## What the task requires
Write out, word for word, every line in the data below from the one containing "match c_kind c, p_argumentsError" to the one containing "Definition body (c", both of them included.

## Source information
━━━━━━━━━━━━━━━━

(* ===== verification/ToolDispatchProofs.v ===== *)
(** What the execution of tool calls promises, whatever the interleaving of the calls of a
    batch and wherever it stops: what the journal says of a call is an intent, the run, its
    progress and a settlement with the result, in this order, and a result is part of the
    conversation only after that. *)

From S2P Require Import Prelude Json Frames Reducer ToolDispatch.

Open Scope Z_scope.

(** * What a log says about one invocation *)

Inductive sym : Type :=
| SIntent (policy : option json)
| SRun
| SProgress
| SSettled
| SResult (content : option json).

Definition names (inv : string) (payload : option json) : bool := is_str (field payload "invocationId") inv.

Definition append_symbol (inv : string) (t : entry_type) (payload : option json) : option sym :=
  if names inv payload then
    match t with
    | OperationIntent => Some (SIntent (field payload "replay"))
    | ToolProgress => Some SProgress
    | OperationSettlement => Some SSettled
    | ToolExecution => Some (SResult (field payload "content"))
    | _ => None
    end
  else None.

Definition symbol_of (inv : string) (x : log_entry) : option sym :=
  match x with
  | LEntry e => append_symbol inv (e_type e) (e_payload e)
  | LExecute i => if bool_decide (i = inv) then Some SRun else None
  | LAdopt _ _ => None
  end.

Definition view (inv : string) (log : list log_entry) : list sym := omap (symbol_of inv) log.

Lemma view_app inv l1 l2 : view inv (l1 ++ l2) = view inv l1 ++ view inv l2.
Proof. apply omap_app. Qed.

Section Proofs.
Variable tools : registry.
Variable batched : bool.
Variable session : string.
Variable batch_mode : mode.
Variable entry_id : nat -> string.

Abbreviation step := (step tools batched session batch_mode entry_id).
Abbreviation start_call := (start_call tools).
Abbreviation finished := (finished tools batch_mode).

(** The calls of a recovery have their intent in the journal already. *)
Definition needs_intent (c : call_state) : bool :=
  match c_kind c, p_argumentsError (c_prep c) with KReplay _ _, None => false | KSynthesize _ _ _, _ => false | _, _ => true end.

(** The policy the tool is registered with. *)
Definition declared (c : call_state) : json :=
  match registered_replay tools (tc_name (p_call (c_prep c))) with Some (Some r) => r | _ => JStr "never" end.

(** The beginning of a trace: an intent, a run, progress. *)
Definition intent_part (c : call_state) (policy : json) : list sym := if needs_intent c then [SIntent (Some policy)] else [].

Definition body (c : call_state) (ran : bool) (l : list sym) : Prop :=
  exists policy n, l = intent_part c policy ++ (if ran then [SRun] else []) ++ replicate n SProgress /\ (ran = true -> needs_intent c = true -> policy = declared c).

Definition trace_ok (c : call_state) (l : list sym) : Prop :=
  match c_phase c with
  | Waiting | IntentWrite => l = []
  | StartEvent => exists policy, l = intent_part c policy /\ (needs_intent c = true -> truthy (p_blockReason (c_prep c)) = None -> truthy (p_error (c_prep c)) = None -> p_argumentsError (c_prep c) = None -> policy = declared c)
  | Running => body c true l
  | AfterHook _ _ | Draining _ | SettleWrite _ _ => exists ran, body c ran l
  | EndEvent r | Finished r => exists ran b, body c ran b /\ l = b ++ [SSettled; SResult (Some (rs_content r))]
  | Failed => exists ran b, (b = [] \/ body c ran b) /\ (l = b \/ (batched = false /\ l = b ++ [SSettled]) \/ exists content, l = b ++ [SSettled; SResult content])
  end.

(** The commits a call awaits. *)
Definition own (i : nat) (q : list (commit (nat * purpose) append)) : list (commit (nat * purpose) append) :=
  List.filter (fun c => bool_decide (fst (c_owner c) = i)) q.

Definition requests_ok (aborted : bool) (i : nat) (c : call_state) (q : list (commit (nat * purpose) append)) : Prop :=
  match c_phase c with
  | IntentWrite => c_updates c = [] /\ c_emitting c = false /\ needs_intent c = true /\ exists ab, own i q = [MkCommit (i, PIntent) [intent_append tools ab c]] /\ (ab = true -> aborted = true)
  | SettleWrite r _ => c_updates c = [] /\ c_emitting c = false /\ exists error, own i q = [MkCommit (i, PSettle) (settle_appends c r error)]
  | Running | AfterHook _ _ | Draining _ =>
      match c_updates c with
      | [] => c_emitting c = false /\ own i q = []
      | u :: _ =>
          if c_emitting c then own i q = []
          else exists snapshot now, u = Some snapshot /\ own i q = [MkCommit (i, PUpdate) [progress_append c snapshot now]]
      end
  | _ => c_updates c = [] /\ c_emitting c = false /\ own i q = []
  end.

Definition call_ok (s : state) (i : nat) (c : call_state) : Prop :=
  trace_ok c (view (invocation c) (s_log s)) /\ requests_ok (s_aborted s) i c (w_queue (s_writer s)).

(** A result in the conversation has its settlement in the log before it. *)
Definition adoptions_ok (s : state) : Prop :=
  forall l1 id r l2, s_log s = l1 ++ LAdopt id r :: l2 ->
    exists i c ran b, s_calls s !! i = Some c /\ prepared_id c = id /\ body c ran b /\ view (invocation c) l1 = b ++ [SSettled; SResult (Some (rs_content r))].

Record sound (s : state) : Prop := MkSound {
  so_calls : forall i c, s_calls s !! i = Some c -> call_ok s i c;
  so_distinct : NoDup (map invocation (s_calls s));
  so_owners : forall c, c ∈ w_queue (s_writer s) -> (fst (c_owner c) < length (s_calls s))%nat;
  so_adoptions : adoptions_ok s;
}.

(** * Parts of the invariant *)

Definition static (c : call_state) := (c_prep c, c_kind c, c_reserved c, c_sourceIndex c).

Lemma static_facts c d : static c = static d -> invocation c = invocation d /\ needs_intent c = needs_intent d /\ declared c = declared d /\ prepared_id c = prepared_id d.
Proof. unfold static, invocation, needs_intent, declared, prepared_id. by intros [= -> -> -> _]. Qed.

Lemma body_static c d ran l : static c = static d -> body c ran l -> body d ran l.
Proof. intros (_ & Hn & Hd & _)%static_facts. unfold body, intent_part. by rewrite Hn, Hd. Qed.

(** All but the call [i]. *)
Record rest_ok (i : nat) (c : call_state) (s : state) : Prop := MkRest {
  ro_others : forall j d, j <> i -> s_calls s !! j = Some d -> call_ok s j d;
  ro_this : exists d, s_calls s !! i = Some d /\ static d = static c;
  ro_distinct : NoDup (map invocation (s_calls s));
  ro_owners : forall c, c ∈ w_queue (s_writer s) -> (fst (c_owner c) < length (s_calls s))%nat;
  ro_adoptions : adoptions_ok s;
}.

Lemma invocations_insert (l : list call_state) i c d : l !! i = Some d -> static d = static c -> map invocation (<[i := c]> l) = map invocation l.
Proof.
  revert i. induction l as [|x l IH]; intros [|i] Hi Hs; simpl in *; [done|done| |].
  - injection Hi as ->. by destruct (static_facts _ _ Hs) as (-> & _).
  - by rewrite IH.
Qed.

━━━━━━━━━━━━━━━━

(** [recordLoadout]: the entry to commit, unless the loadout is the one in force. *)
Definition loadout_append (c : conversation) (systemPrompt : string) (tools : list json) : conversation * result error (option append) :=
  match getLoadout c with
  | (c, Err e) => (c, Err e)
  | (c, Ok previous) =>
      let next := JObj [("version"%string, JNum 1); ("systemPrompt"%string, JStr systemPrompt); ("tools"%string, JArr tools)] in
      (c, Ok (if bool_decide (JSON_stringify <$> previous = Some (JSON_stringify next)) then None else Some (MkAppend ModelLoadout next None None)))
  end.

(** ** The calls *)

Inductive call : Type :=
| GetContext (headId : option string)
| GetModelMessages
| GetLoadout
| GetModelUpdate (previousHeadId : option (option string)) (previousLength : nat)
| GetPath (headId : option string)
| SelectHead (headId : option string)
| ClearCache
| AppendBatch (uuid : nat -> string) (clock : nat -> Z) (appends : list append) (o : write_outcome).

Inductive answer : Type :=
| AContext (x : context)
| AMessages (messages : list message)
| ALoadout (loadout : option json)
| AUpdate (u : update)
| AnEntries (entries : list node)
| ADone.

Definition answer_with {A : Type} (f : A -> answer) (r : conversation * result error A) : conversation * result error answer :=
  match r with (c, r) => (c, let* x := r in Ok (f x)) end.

━━━━━━━━━━━━━━━━

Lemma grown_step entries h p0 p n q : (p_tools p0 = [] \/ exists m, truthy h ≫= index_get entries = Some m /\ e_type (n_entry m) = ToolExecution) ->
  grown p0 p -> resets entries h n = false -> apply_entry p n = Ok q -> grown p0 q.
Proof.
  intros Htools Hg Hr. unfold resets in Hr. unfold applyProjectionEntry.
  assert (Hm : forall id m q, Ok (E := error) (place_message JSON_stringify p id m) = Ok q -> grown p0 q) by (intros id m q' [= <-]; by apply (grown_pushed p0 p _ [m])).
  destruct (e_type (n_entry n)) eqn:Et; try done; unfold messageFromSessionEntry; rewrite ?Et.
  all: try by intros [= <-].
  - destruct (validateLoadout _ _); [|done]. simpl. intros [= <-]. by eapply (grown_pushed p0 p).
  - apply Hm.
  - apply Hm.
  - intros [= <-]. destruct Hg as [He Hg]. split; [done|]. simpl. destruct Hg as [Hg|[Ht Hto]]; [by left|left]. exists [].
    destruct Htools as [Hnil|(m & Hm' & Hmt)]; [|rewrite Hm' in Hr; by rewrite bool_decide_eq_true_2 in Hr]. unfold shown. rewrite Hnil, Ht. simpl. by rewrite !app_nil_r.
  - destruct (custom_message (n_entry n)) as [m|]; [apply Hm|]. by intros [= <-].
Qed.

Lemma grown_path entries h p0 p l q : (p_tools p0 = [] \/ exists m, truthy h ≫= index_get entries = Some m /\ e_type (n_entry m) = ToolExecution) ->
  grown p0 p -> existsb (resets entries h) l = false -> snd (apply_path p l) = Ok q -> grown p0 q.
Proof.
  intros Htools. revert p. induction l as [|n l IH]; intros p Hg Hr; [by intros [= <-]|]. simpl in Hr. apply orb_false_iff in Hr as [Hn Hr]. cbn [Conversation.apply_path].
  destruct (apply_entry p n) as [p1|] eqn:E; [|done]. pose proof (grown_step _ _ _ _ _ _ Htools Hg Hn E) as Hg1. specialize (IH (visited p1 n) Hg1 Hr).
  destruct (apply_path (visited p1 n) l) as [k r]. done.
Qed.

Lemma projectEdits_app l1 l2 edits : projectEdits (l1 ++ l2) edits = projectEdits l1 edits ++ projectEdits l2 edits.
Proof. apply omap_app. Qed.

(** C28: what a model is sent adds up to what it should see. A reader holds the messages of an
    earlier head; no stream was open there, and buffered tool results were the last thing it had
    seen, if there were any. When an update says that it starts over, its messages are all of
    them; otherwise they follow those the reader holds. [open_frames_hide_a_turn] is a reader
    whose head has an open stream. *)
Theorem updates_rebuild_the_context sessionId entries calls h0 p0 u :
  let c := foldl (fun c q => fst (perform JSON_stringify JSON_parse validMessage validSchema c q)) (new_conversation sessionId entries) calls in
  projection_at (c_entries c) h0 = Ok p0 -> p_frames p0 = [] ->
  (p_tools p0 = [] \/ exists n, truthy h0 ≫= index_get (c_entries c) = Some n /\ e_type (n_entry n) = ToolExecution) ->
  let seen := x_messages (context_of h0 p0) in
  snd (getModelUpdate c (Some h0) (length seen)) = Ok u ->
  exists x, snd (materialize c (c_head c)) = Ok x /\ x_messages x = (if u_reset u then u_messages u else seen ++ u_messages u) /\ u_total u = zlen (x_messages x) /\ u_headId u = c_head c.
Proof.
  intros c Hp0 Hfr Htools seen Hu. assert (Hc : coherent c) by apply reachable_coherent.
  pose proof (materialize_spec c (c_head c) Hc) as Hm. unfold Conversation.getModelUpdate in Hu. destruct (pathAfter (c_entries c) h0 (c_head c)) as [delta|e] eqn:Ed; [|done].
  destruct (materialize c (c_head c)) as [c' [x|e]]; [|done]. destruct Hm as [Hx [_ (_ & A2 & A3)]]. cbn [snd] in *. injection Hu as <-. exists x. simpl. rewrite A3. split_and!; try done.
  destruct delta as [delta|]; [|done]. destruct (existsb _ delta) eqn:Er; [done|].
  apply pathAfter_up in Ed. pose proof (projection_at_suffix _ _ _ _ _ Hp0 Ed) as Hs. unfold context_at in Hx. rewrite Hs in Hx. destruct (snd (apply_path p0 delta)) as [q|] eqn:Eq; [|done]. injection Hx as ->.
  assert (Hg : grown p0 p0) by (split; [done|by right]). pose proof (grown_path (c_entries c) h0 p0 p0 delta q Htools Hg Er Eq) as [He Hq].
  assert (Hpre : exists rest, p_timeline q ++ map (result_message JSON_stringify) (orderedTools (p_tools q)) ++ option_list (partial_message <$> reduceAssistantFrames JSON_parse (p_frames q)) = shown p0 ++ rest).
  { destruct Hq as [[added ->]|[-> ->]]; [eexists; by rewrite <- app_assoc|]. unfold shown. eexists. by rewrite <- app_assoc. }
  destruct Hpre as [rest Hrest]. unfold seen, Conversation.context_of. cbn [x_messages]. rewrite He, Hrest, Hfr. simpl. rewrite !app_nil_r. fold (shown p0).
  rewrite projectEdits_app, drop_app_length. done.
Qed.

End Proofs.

━━━━━━━━━━━━━━━━

## Result of this exercise
  match c_kind c, p_argumentsError (c_prep c) with KReplay _ _, None => false | KSynthesize _ _ _, _ => false | _, _ => true end.

(** The policy the tool is registered with. *)
Definition declared (c : call_state) : json :=
  match registered_replay tools (tc_name (p_call (c_prep c))) with Some (Some r) => r | _ => JStr "never" end.

(** The beginning of a trace: an intent, a run, progress. *)
Definition intent_part (c : call_state) (policy : json) : list sym := if needs_intent c then [SIntent (Some policy)] else [].

Definition body (c : call_state) (ran : bool) (l : list sym) : Prop :=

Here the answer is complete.